__EXERCISE DESCRIPTION__:
Please report every line in the entries that contains the string "continues".

┌─ INPUT RECORDS

Lemma turn_operation_refines loop m :
  loops_unhandled (m_state m) ->
  refines (turn_cut (fun l => turn_operation (E := quiet) r step seq (Some l)) (m_state m))
    (turn_operation (E := noisy) r step seq loop) (turn_operation (E := quiet) r step seq loop) m.
Proof.
  intros Hloops. unfold turn_operation.
  apply refines_pre; [done|by destruct loop|]. intros t m1 Ht.
  assert (m_state m1 = m_state m) as Hm1 by (destruct loop; by injection Ht as <- <-).
  apply refines_pre; [done|done|]. intros u m2 [= <- <-].
  set (m2 := Machine _ (m_invocations m1) _).
  destruct (st_op step) as [op|]; [|apply refines_same; [done|by apply uncut_lift]].
  apply refines_pre; [done|apply uncut_lift, plain_get_item|]. intros sd m3 [Hsd ->]%liftM_Ok.
  apply refines_pre; [done|apply uncut_lift; unfold service_params; pose proof @plain_get_item; solve_plain|].
  intros service m3 [Hservice ->]%liftM_Ok.
  apply refines_pre; [done|done|]. intros params m3 [= <- <-].
  apply refines_pre; [done|apply uncut_lift; unfold merge_globals; solve_plain|].
  intros globals m3 [Hglobals ->]%liftM_Ok.
  apply refines_pre; [done|done|]. intros outs m3 [= <- <-].
  apply refines_pre; [done|apply uncut_lift, plain_resolution_error; solve_plain|].
  intros resolved m3 [Hresolved ->]%liftM_Ok. destruct resolved as [input holds] eqn:Hpair.
  destruct holds.
  2: { apply after_cut_turn. apply refines_pre; [done|done|]. intros u' m3 _. apply continue_at_refines. }
  eapply (refines_bind (fun e m3 y =>
    (exists n q, continues e m3 n q None /\ y = (Ok (inr (Continue (Some n) q)), m3)) \/
    (exists l, continues e m3 (st_name step) seq (Some l) /\ loop_matches step l = true /\
       loop_started_at_epoch l = t /\ m_state m3 = m_state m2 /\
       y = attempt (inl <$> run_operation (E := quiet) r step sd input globals seq t (Some l))
             (fun e => inr <$> handle_failure (E := quiet) r step seq t e) m3))).
  - eapply refines_attempt; [apply refines_fmap, run_operation_refines| |].
    + intros e m3 _ He. eapply refines_weaken; [|by apply refines_fmap, handle_failure_refines].
      intros e' m4 y _ _ (x & (n & q & Hc & ->) & ->). left. by exists n, q.
    + intros e m3 y Hop He (x & (l & Hc & Hmatch & Hstart & ->) & ->).
      assert (m_state m3 = m_state m2) as Hm3.
      { apply (frames_state (inl <$> _)) in Hop; [done|]. apply frames_fmap, frames_run_operation. }
      destruct (Hloops (loop_matches_loops l Hmatch)) as [Hnone Hep].
      split; [|right; exists l; by repeat split].
      unfold fmap, M_fmap. rewrite unhandled_cut; [done|done|]. rewrite Hm3. cbn. by rewrite Hm1.
  - intros [out|tn] m3 _; [apply after_cut_turn, complete_operation_refines|done].
  - intros e m3 y _ [(n & q & Hc & ->)|(l & Hc & Hmatch & Hstart & Hm3 & ->)]; [left; by exists n, q|right].
    exists l. split; [done|]. split; [done|]. split; [rewrite Hm3, Hstart; cbn; by rewrite Hm1|].
    assert (Machine (set_current_step_started (Some t) (m_state m3)) (m_invocations m3) (m_world m3) = m3) as Hsame.
    { rewrite set_started_same; [by destruct m3|]. by rewrite Hm3. }
    erewrite (bindM_run (mret _)) by reflexivity. rewrite Hstart.
    erewrite (bindM_run (writes _)) by reflexivity. rewrite Hsame.
    erewrite bindM_run by (unfold lift; rewrite Hsd; reflexivity).
    erewrite bindM_run by (unfold lift; rewrite Hservice; reflexivity).
    erewrite bindM_run by reflexivity. rewrite Hm3. cbn [rs_params set_current_step_started m2 m_state].
    erewrite bindM_run by (unfold lift; rewrite Hglobals; reflexivity).
    erewrite bindM_run by reflexivity. rewrite Hm3. cbn [rs_step_outputs set_current_step_started m2 m_state].
    erewrite bindM_run by (unfold lift; rewrite Hresolved; reflexivity).
    reflexivity.
Qed.
End turn.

└─

__YOUR RESPONSE__:
    (exists n q, continues e m3 n q None /\ y = (Ok (inr (Continue (Some n) q)), m3)) \/
    (exists l, continues e m3 (st_name step) seq (Some l) /\ loop_matches step l = true /\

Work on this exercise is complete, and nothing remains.